ImageThe school district and CISP staff have worked closely the past six months to align what is taught in the Good Samaritan Readers program with classroom reading materials that address state learning standards.


Students in the Good Samaritan Readers program are expected to bring their classroom reading assignments and homework in a folder or binder to their weekly meetings with tutors. Tutors then review the materials with their students and help them as needed.


Both Pope and Waller Road elementary schools also plan to host literacy nights three times this year and invite parents of all first-grade students at each school, including those who have children in Good Samaritan Readers.


The literacy nights, including the first one held at each school last month, are designed to help parents of all first graders learn more about the district reading curriculum, how students are tested on their reading progress, and how they can help their children learn to read at home.


Children are invited to the events and participate in activities organized by CISP student volunteers while parents meet with teachers.


“The parent turnout at the first session was wonderful,” said Jan Mauk, executive director of Communities In Schools of Puyallup. “I believe everyone walked away with valuable information and resources to help their children become better readers.”


The need to read


Research consistently shows that the reading skills a child acquires by the end of third grade are highly predictive of future academic performance, Mauk said


A recent study by the American Educational Research Association found a student who can’t read on grade level by third grade is four times less likely to graduate by age 19 than a child who can read proficiently by that time.

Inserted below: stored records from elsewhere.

(* ===== verification/PageProps.v ===== *)
(** * Pages: script handles, text content, scrolling, hit testing and cropping *)

From S2P Require Import Prelude Float Dom DomTree DomWalk DomOps CssTokenizer CssValue CssSelector.
From S2P Require Import CssParser CssParserProps CssCascade CssCascadeProps Layout LayoutProps.
From S2P Require Import Paint PaintProps Raster RasterProps Page.

(** ** Script handles *)

(** The two tables are inverse to each other and hold handles below the process-wide counter. *)
Record handles_ok (next : N) (p : Page) : Prop := {
  ho_inverse : ∀ h n, p.(script_nodes) !! h = Some n ↔ p.(script_node_handles) !! n = Some h;
  ho_below : ∀ h n, p.(script_nodes) !! h = Some n → (h < next)%N;
}.

Lemma script_node_Some p h n :
  script_node p h = inr n ↔ p.(script_nodes) !! h = Some n ∧ contains p.(pg_doc) n = true.
Proof.
  unfold script_node. destruct (script_nodes p !! h) as [m|]; [|split; [done|by intros [? _]]].
  destruct (contains (pg_doc p) m) eqn:E; split; [by intros [= ->]|by intros [[= ->] _]|done|].
  intros [[= ->] H]. congruence.
Qed.

Lemma handles_ok_mono next next' p : handles_ok next p → (next ≤ next')%N → handles_ok next' p.
Proof. intros [H1 H2] Hle. split; [done|]. intros h n Hh. specialize (H2 h n Hh). lia. Qed.

Lemma mint_handles_ok next p node h next' p' :
  handles_ok next p → script_handle_for_node next p node = Ok (h, next', p') →
  handles_ok next' p' ∧ (next ≤ next')%N ∧ p'.(pg_doc) = p.(pg_doc) ∧ script_node p' h = inr node
  ∧ (∀ raw n, script_node p raw = inr n → script_node p' raw = inr n).
Proof.
  intros [Hinv Hlt]. unfold script_handle_for_node.
  destruct (contains (pg_doc p) node) eqn:Hc; [|done]. cbn [negb].
  destruct (script_node_handles p !! node) as [h0|] eqn:Hh.
  { intros [= <- <- <-]. split_and!; [done|lia|done| |done]. rewrite script_node_Some. by rewrite Hinv. }
  unfold checked_add_N. destruct (_ <=? U64_MAX)%N; [|done]. cbn [mbind res_bind]. intros [= <- <- <-].
  assert (script_nodes p !! next = None) as Hfresh.
  { destruct (script_nodes p !! next) as [m|] eqn:E; [|done]. apply Hlt in E. lia. }
  split_and!; [|lia|done| |].
  - split; cbn [script_nodes script_node_handles set_handles].
    + intros h n. rewrite !lookup_insert_Some. split.
      * intros [[<- <-]|[Hne Hs]]; [by left|]. right. split; [|by apply Hinv].
        intros <-. apply Hinv in Hs. by rewrite Hh in Hs.
      * intros [[<- <-]|[Hne Hs]]; [by left|]. right. split; [|by apply Hinv].
        intros <-. apply Hinv in Hs. by rewrite Hfresh in Hs.
    + intros h n [[<- <-]|[Hne Hs]]%lookup_insert_Some; [lia|]. apply Hlt in Hs. lia.
  - rewrite script_node_Some. cbn. by rewrite lookup_insert_eq.
  - intros raw n [Hs Hcn]%script_node_Some. rewrite script_node_Some. cbn. split; [|done].
    rewrite lookup_insert_ne; [done|]. intros <-. by rewrite Hfresh in Hs.
Qed.

(** Operations that leave the handle tables alone. *)
Definition same_handles (p p' : Page) : Prop :=
  p'.(script_nodes) = p.(script_nodes) ∧ p'.(script_node_handles) = p.(script_node_handles).

Lemma same_handles_ok next p p' : same_handles p p' → handles_ok next p → handles_ok next p'.
Proof. intros [H1 H2] [Hinv Hlt]. split; rewrite ?H1, ?H2; done. Qed.

Ltac split_bind :=
  repeat match goal with
    | H : mbind _ ?m = Ok _ |- _ => destruct m eqn:?; cbn [mbind res_bind] in H; [|discriminate H..]
    | H : (let '(_, _) := ?x in _) = Ok _ |- _ => destruct x
  end.

Section Handles.
Context (measure : list N → f64 → bool → bool → f64).

Lemma relayout_keeps p p' : relayout measure p = Ok p' → same_handles p p' ∧ p'.(pg_doc) = p.(pg_doc).
Proof. unfold relayout. intros H. split_bind. apply Ok_inj in H as <-. done. Qed.

Lemma recascade_keeps p p' : recascade p = Ok p' → same_handles p p' ∧ p'.(pg_doc) = p.(pg_doc).
Proof. unfold recascade. intros H. split_bind. apply Ok_inj in H as <-. done. Qed.

Lemma load_html_str_clears parse_html p html url p' :
  load_html_str measure parse_html p html url = Ok p' →
  p'.(script_nodes) = ∅ ∧ p'.(script_node_handles) = ∅ ∧ p'.(pg_url) = url
  ∧ p'.(hovered) = None ∧ p'.(focused) = None ∧ p'.(highlighted) = None
  ∧ p'.(document_generation) = ((p.(document_generation) + 1) mod 2 ^ 64)%N.
Proof.
  unfold load_html_str, load_html, relayout, recascade. intros H. split_bind. apply Ok_inj in H as <-.
  repeat match goal with H : Ok _ = Ok _ |- _ => apply Ok_inj in H as <- end. done.
Qed.

Lemma resize_keeps p w h p' : resize measure p w h = Ok p' → same_handles p p'.
Proof. intros [H _]%relayout_keeps. exact H. Qed.

Lemma scroll_by_keeps p dy p' : scroll_by p dy = Ok p' → same_handles p p'.
Proof. unfold scroll_by. intros H. split_bind. apply Ok_inj in H as <-. done. Qed.

Lemma act_keeps p id a u p' : act measure p id a = Ok (u, p') → same_handles p p'.
Proof.
  unfold act. destruct (negb _); [by intros [= <- <-]|]. destruct a as [| |v|]; intros H.
  - split_bind. by injection H as <- <-.
  - by injection H as <- <-.
  - split_bind. injection H as <- <-.
    match goal with H : relayout _ _ = Ok _ |- _ => by apply relayout_keeps in H as [? _] end.
  - destruct (find_fragment_bounds _ _ _ _); [split_bind|]; by injection H as <- <-.
Qed.

Lemma script_append_child_Ok p a b p' :
  script_append_child measure p a b = Ok (inr p') →
  ∃ par ch_ d', script_node p a = inr par ∧ script_node p b = inr ch_ ∧ par ≠ ch_
    ∧ root p.(pg_doc) ≠ Ok ch_ ∧ parent p.(pg_doc) ch_ = Ok None
    ∧ append_child p.(pg_doc) par ch_ = Ok d' ∧ same_handles p p' ∧ p'.(pg_doc) = d'.
Proof.
  unfold script_append_child. destruct (script_node p a) as [|par]; [done|].
  destruct (script_node p b) as [|ch_]; [done|]. intros H.
  destruct (root (pg_doc p)) as [r| |]; [|done..]. cbn [mbind res_bind] in H.
  destruct (data (pg_doc p) par) as [dt| |]; [|done..]. cbn [mbind res_bind] in H.
  destruct (parent (pg_doc p) ch_) as [q| |] eqn:Eq; [|done..]. cbn [mbind res_bind] in H.
  case_decide; [done|]. case_decide; [done|]. destruct (is_text dt); [done|]. case_decide as Hq; [done|].
  split_bind. apply Ok_inj in H. injection H as <-.
  repeat match goal with
    | H : recascade _ = Ok _ |- _ => apply recascade_keeps in H as [[? ?] ?]
    | H : relayout _ _ = Ok _ |- _ => apply relayout_keeps in H as [[? ?] ?]
  end.
  exists par, ch_, a0. split_and!; [done..| |by apply eq_None_not_Some in Hq as ->|done| |].
  - intros [= <-]. done.
  - unfold same_handles in *. cbn in *. split; congruence.
  - cbn in *. congruence.
Qed.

“It’s clear that children who read at grade level by the end of third grade will have greater academic success during their remaining school years and beyond,” Mauk said.


The 45 minutes of weekly personalized tutoring can make the difference, she added, between a child who dislikes reading and struggles through a book to one who chooses to read and does so with ease.


In addition to boosting students’ literacy skills, Pope Elementary Principal Dave Sunich said the program provides students with a caring and trusted mentor.

“It gives them one more reason to feel connected to school and shows them that the community cares about their success,” Sunich said.


Waller Road Elementary Principal Rick Cox added, “These students just want to know they are doing well, and this program provides that.”


As the first Good Samaritan Readers tutoring session came to a close at Waller Road Elementary, first grader Angela Campbell placed several sparkly stickers on her reading log before getting in line to head back to class.


Tutor Jessica Willemin, a 2006 Rogers High school graduate, called after Angela and said, “I’m so proud of you! You did very well today.”